Exercise data:

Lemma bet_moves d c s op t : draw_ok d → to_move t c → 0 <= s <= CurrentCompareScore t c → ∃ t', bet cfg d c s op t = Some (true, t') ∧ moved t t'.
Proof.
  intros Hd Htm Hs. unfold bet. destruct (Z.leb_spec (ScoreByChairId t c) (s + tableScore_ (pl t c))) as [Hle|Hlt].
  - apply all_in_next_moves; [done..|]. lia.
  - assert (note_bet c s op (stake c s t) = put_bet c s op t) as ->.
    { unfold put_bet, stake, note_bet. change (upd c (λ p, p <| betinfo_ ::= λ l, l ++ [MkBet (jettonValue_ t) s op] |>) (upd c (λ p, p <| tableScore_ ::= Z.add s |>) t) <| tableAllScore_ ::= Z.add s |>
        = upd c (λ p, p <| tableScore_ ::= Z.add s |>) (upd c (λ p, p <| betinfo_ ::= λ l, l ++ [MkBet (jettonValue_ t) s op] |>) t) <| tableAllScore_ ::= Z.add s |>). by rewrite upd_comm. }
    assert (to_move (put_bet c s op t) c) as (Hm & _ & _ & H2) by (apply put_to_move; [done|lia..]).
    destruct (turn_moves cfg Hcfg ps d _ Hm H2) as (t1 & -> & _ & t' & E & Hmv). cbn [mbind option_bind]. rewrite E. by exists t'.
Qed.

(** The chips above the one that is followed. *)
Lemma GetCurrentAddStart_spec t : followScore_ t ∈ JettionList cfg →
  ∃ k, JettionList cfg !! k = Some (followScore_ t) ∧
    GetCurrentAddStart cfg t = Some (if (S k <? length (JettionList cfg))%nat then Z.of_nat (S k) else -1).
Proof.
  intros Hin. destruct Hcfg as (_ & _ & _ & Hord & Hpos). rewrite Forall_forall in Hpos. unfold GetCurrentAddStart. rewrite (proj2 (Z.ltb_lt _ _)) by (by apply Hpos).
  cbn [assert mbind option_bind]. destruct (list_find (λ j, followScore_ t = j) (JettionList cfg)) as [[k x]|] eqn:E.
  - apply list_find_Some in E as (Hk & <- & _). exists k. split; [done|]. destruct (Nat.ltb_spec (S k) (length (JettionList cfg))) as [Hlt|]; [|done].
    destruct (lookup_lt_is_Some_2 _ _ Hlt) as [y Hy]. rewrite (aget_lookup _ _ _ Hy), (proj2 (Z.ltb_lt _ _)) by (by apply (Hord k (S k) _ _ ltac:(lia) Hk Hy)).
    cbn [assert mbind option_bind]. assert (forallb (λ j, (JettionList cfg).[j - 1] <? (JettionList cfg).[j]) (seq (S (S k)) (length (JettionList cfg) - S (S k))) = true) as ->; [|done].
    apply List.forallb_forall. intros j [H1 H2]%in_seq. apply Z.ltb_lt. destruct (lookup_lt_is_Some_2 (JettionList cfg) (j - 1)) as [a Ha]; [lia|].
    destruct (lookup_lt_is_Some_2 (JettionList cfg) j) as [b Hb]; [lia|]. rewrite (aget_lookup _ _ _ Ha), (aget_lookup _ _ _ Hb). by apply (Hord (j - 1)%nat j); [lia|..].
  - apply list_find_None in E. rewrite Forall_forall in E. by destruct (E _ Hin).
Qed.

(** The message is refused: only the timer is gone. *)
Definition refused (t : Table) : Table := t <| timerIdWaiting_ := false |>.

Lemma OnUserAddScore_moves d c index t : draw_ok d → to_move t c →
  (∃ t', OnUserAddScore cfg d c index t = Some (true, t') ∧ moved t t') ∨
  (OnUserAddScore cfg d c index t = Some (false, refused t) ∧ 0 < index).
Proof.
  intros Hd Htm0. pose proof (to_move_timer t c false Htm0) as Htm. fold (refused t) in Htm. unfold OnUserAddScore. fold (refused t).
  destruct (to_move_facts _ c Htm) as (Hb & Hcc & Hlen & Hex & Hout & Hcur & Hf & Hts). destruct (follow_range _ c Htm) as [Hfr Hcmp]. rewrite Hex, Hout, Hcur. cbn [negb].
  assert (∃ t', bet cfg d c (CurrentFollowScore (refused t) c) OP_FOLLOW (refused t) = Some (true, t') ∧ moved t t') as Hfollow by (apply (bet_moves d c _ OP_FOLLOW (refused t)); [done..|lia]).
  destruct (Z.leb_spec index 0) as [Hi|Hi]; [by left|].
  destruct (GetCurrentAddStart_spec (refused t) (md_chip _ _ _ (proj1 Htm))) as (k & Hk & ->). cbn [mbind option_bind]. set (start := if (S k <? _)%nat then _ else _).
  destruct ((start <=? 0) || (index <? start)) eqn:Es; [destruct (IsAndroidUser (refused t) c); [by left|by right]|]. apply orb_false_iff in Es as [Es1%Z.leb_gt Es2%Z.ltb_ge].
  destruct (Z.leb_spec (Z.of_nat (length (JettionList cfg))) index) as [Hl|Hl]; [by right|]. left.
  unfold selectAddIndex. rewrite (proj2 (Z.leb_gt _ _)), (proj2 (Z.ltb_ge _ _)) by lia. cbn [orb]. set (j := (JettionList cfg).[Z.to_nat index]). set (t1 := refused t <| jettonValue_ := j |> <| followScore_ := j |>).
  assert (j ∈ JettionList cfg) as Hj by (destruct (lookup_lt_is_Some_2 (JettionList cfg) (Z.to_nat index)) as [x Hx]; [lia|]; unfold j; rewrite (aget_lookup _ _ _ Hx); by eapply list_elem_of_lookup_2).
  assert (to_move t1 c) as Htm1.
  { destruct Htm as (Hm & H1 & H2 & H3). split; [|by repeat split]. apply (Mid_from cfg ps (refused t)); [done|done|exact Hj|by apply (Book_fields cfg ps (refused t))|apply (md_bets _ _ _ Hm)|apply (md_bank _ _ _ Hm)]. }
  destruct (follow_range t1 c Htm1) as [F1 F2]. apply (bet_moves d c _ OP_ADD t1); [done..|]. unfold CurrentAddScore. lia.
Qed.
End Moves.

Exercise: Every entry above must be returned word for word.

Exercise result:
Lemma bet_moves d c s op t : draw_ok d → to_move t c → 0 <= s <= CurrentCompareScore t c → ∃ t', bet cfg d c s op t = Some (true, t') ∧ moved t t'.
Proof.
  intros Hd Htm Hs. unfold bet. destruct (Z.leb_spec (ScoreByChairId t c) (s + tableScore_ (pl t c))) as [Hle|Hlt].
  - apply all_in_next_moves; [done..|]. lia.
  - assert (note_bet c s op (stake c s t) = put_bet c s op t) as ->.
    { unfold put_bet, stake, note_bet. change (upd c (λ p, p <| betinfo_ ::= λ l, l ++ [MkBet (jettonValue_ t) s op] |>) (upd c (λ p, p <| tableScore_ ::= Z.add s |>) t) <| tableAllScore_ ::= Z.add s |>
        = upd c (λ p, p <| tableScore_ ::= Z.add s |>) (upd c (λ p, p <| betinfo_ ::= λ l, l ++ [MkBet (jettonValue_ t) s op] |>) t) <| tableAllScore_ ::= Z.add s |>). by rewrite upd_comm. }
    assert (to_move (put_bet c s op t) c) as (Hm & _ & _ & H2) by (apply put_to_move; [done|lia..]).
    destruct (turn_moves cfg Hcfg ps d _ Hm H2) as (t1 & -> & _ & t' & E & Hmv). cbn [mbind option_bind]. rewrite E. by exists t'.
Qed.

(** The chips above the one that is followed. *)
Lemma GetCurrentAddStart_spec t : followScore_ t ∈ JettionList cfg →
  ∃ k, JettionList cfg !! k = Some (followScore_ t) ∧
    GetCurrentAddStart cfg t = Some (if (S k <? length (JettionList cfg))%nat then Z.of_nat (S k) else -1).
Proof.
  intros Hin. destruct Hcfg as (_ & _ & _ & Hord & Hpos). rewrite Forall_forall in Hpos. unfold GetCurrentAddStart. rewrite (proj2 (Z.ltb_lt _ _)) by (by apply Hpos).
  cbn [assert mbind option_bind]. destruct (list_find (λ j, followScore_ t = j) (JettionList cfg)) as [[k x]|] eqn:E.
  - apply list_find_Some in E as (Hk & <- & _). exists k. split; [done|]. destruct (Nat.ltb_spec (S k) (length (JettionList cfg))) as [Hlt|]; [|done].
    destruct (lookup_lt_is_Some_2 _ _ Hlt) as [y Hy]. rewrite (aget_lookup _ _ _ Hy), (proj2 (Z.ltb_lt _ _)) by (by apply (Hord k (S k) _ _ ltac:(lia) Hk Hy)).
    cbn [assert mbind option_bind]. assert (forallb (λ j, (JettionList cfg).[j - 1] <? (JettionList cfg).[j]) (seq (S (S k)) (length (JettionList cfg) - S (S k))) = true) as ->; [|done].
    apply List.forallb_forall. intros j [H1 H2]%in_seq. apply Z.ltb_lt. destruct (lookup_lt_is_Some_2 (JettionList cfg) (j - 1)) as [a Ha]; [lia|].
    destruct (lookup_lt_is_Some_2 (JettionList cfg) j) as [b Hb]; [lia|]. rewrite (aget_lookup _ _ _ Ha), (aget_lookup _ _ _ Hb). by apply (Hord (j - 1)%nat j); [lia|..].
  - apply list_find_None in E. rewrite Forall_forall in E. by destruct (E _ Hin).
Qed.

(** The message is refused: only the timer is gone. *)
Definition refused (t : Table) : Table := t <| timerIdWaiting_ := false |>.

Lemma OnUserAddScore_moves d c index t : draw_ok d → to_move t c →
  (∃ t', OnUserAddScore cfg d c index t = Some (true, t') ∧ moved t t') ∨
  (OnUserAddScore cfg d c index t = Some (false, refused t) ∧ 0 < index).
Proof.
  intros Hd Htm0. pose proof (to_move_timer t c false Htm0) as Htm. fold (refused t) in Htm. unfold OnUserAddScore. fold (refused t).
  destruct (to_move_facts _ c Htm) as (Hb & Hcc & Hlen & Hex & Hout & Hcur & Hf & Hts). destruct (follow_range _ c Htm) as [Hfr Hcmp]. rewrite Hex, Hout, Hcur. cbn [negb].
  assert (∃ t', bet cfg d c (CurrentFollowScore (refused t) c) OP_FOLLOW (refused t) = Some (true, t') ∧ moved t t') as Hfollow by (apply (bet_moves d c _ OP_FOLLOW (refused t)); [done..|lia]).
  destruct (Z.leb_spec index 0) as [Hi|Hi]; [by left|].
  destruct (GetCurrentAddStart_spec (refused t) (md_chip _ _ _ (proj1 Htm))) as (k & Hk & ->). cbn [mbind option_bind]. set (start := if (S k <? _)%nat then _ else _).
  destruct ((start <=? 0) || (index <? start)) eqn:Es; [destruct (IsAndroidUser (refused t) c); [by left|by right]|]. apply orb_false_iff in Es as [Es1%Z.leb_gt Es2%Z.ltb_ge].
  destruct (Z.leb_spec (Z.of_nat (length (JettionList cfg))) index) as [Hl|Hl]; [by right|]. left.
  unfold selectAddIndex. rewrite (proj2 (Z.leb_gt _ _)), (proj2 (Z.ltb_ge _ _)) by lia. cbn [orb]. set (j := (JettionList cfg).[Z.to_nat index]). set (t1 := refused t <| jettonValue_ := j |> <| followScore_ := j |>).
  assert (j ∈ JettionList cfg) as Hj by (destruct (lookup_lt_is_Some_2 (JettionList cfg) (Z.to_nat index)) as [x Hx]; [lia|]; unfold j; rewrite (aget_lookup _ _ _ Hx); by eapply list_elem_of_lookup_2).
  assert (to_move t1 c) as Htm1.
  { destruct Htm as (Hm & H1 & H2 & H3). split; [|by repeat split]. apply (Mid_from cfg ps (refused t)); [done|done|exact Hj|by apply (Book_fields cfg ps (refused t))|apply (md_bets _ _ _ Hm)|apply (md_bank _ _ _ Hm)]. }
  destruct (follow_range t1 c Htm1) as [F1 F2]. apply (bet_moves d c _ OP_ADD t1); [done..|]. unfold CurrentAddScore. lia.
Qed.
End Moves.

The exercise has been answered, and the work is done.